| PROVIDED INFORMATION |

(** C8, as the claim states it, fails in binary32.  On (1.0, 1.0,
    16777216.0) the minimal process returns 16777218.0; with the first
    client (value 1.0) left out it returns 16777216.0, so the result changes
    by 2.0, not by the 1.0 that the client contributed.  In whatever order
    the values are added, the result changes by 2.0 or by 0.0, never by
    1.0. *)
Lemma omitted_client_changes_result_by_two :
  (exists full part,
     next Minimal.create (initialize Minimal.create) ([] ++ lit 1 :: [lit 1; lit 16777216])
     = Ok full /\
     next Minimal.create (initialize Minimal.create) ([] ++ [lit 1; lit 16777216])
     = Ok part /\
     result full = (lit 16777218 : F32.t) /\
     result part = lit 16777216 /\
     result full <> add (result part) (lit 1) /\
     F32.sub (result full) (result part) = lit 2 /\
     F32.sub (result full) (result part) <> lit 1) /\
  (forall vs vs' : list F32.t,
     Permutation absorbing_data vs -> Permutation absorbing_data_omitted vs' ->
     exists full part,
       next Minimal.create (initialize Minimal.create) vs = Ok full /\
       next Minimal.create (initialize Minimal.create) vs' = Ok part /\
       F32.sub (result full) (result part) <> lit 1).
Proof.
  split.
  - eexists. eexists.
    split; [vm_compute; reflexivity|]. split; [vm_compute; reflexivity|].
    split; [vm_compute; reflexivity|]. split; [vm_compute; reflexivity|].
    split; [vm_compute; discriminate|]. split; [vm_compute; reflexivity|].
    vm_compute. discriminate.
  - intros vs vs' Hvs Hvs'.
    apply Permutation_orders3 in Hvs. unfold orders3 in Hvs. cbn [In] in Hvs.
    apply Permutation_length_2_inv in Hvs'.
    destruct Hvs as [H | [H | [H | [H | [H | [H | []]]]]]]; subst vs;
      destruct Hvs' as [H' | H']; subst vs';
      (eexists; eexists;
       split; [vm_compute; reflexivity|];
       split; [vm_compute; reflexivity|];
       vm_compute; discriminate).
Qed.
* * *
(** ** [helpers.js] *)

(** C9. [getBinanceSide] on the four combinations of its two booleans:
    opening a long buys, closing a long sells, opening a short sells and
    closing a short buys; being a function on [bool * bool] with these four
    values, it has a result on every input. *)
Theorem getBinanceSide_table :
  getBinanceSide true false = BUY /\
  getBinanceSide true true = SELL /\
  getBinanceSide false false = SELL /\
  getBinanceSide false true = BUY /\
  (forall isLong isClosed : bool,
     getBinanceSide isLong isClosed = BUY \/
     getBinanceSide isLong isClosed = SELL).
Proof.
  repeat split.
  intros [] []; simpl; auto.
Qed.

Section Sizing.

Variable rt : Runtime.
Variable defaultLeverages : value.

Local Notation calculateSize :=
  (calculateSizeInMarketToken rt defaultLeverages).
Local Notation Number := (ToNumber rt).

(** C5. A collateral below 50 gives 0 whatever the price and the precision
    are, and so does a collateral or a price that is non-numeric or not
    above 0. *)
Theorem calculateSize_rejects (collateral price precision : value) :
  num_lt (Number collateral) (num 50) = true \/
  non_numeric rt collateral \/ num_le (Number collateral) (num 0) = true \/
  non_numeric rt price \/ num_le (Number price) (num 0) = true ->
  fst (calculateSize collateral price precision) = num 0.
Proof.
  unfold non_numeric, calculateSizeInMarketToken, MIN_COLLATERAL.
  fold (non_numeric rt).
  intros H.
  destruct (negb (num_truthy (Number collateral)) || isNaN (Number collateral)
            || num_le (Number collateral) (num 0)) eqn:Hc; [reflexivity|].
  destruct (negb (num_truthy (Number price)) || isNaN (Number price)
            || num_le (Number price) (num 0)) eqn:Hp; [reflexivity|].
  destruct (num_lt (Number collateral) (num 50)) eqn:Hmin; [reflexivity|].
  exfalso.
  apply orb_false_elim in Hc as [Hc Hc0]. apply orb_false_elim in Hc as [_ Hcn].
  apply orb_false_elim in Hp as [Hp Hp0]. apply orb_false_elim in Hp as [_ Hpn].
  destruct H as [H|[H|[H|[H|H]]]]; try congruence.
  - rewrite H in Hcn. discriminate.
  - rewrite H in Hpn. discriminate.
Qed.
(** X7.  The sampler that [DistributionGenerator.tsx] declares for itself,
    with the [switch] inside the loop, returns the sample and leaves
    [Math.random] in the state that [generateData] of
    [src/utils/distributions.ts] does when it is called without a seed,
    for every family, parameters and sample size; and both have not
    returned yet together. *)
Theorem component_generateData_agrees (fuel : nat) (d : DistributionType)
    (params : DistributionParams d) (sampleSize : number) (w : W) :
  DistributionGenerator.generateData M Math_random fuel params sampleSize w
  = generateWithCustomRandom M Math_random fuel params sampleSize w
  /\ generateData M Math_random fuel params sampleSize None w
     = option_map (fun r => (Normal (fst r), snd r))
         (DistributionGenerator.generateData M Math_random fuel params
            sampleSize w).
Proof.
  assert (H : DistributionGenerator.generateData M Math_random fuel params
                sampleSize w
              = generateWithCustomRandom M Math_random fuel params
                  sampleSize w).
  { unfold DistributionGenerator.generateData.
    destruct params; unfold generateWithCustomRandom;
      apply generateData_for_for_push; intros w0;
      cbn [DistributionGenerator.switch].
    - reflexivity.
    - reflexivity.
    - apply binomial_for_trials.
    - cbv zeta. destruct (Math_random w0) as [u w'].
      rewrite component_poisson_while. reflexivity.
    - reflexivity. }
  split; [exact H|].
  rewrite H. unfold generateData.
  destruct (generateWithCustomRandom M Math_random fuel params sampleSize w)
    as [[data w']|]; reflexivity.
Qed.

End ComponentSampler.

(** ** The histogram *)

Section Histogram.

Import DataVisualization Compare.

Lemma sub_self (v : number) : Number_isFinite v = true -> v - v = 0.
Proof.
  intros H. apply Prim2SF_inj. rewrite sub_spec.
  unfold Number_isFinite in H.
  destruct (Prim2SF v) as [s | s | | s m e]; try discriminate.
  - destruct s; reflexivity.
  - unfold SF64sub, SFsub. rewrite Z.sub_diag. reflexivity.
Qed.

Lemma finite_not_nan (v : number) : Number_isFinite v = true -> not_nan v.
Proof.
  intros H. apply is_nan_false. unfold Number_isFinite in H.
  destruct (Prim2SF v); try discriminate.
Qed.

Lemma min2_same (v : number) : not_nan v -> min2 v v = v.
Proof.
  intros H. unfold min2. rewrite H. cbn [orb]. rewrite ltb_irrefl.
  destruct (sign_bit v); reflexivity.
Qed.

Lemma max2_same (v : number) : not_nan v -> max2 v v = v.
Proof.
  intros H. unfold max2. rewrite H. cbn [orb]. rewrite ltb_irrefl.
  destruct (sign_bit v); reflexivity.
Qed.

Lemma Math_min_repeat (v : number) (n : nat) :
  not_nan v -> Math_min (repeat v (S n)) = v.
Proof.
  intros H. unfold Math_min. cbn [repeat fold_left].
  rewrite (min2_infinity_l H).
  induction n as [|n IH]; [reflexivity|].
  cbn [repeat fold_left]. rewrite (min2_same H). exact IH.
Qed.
...
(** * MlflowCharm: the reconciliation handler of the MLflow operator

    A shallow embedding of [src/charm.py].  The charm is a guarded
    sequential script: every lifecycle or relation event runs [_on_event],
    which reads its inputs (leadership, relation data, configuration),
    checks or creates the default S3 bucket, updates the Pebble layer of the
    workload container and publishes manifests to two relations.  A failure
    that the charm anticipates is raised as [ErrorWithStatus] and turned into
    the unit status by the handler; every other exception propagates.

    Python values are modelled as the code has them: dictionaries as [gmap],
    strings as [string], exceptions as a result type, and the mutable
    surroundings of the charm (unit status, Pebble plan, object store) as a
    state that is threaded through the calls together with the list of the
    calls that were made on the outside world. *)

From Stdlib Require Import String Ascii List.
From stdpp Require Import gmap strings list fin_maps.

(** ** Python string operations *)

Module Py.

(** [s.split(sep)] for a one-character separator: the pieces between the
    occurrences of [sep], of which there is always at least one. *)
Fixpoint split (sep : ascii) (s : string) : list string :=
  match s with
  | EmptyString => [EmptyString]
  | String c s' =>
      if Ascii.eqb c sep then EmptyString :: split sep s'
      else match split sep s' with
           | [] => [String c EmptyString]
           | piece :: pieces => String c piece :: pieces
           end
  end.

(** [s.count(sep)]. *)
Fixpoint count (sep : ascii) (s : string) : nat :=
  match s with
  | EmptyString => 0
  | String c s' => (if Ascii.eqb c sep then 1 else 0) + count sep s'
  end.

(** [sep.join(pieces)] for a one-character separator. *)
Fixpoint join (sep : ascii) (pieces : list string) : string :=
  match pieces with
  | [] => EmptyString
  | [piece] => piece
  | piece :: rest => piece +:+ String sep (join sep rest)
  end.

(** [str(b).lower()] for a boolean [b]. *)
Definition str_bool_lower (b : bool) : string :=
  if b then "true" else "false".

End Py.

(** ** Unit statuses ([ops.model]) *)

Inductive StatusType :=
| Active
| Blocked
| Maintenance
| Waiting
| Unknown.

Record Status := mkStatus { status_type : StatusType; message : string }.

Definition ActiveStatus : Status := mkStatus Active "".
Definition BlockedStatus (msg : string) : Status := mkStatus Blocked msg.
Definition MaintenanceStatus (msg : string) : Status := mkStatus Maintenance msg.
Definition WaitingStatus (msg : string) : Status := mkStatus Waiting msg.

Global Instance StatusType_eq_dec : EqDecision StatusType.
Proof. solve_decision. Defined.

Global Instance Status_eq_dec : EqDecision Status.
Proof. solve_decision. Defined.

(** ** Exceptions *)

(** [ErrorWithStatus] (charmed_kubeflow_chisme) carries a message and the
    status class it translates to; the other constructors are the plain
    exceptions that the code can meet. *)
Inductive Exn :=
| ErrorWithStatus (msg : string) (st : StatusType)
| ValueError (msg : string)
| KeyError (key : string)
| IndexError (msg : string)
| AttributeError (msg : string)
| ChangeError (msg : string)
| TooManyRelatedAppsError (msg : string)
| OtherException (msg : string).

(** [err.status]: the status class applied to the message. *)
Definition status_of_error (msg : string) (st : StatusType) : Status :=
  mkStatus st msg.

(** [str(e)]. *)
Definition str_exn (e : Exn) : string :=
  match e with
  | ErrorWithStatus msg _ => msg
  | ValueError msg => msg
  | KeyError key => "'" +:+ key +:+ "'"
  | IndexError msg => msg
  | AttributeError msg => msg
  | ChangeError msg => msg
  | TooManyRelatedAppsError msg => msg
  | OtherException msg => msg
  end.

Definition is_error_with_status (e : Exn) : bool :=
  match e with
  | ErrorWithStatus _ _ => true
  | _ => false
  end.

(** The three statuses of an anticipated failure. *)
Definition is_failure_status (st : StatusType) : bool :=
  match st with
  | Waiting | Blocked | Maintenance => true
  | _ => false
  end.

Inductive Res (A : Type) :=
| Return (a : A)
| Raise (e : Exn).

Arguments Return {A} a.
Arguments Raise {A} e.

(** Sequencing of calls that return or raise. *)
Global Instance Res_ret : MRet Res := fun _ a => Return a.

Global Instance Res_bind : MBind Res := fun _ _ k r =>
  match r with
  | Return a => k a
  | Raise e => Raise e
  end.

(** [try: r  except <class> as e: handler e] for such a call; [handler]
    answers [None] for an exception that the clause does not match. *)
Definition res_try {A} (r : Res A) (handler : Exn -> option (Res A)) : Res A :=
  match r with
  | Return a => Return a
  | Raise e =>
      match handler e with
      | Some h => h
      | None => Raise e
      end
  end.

| ACTIVITY |
Of the entries above, repeat exactly the lines between the line with "(** C8, as the" and the line with "- intros vs vs' Hvs Hvs'.", inclusive, and no others.

| ANSWER BOX |
(** C8, as the claim states it, fails in binary32.  On (1.0, 1.0,
    16777216.0) the minimal process returns 16777218.0; with the first
    client (value 1.0) left out it returns 16777216.0, so the result changes
    by 2.0, not by the 1.0 that the client contributed.  In whatever order
    the values are added, the result changes by 2.0 or by 0.0, never by
    1.0. *)
Lemma omitted_client_changes_result_by_two :
  (exists full part,
     next Minimal.create (initialize Minimal.create) ([] ++ lit 1 :: [lit 1; lit 16777216])
     = Ok full /\
     next Minimal.create (initialize Minimal.create) ([] ++ [lit 1; lit 16777216])
     = Ok part /\
     result full = (lit 16777218 : F32.t) /\
     result part = lit 16777216 /\
     result full <> add (result part) (lit 1) /\
     F32.sub (result full) (result part) = lit 2 /\
     F32.sub (result full) (result part) <> lit 1) /\
  (forall vs vs' : list F32.t,
     Permutation absorbing_data vs -> Permutation absorbing_data_omitted vs' ->
     exists full part,
       next Minimal.create (initialize Minimal.create) vs = Ok full /\
       next Minimal.create (initialize Minimal.create) vs' = Ok part /\
       F32.sub (result full) (result part) <> lit 1).
Proof.
  split.
  - eexists. eexists.
    split; [vm_compute; reflexivity|]. split; [vm_compute; reflexivity|].
    split; [vm_compute; reflexivity|]. split; [vm_compute; reflexivity|].
    split; [vm_compute; discriminate|]. split; [vm_compute; reflexivity|].
    vm_compute. discriminate.
  - intros vs vs' Hvs Hvs'.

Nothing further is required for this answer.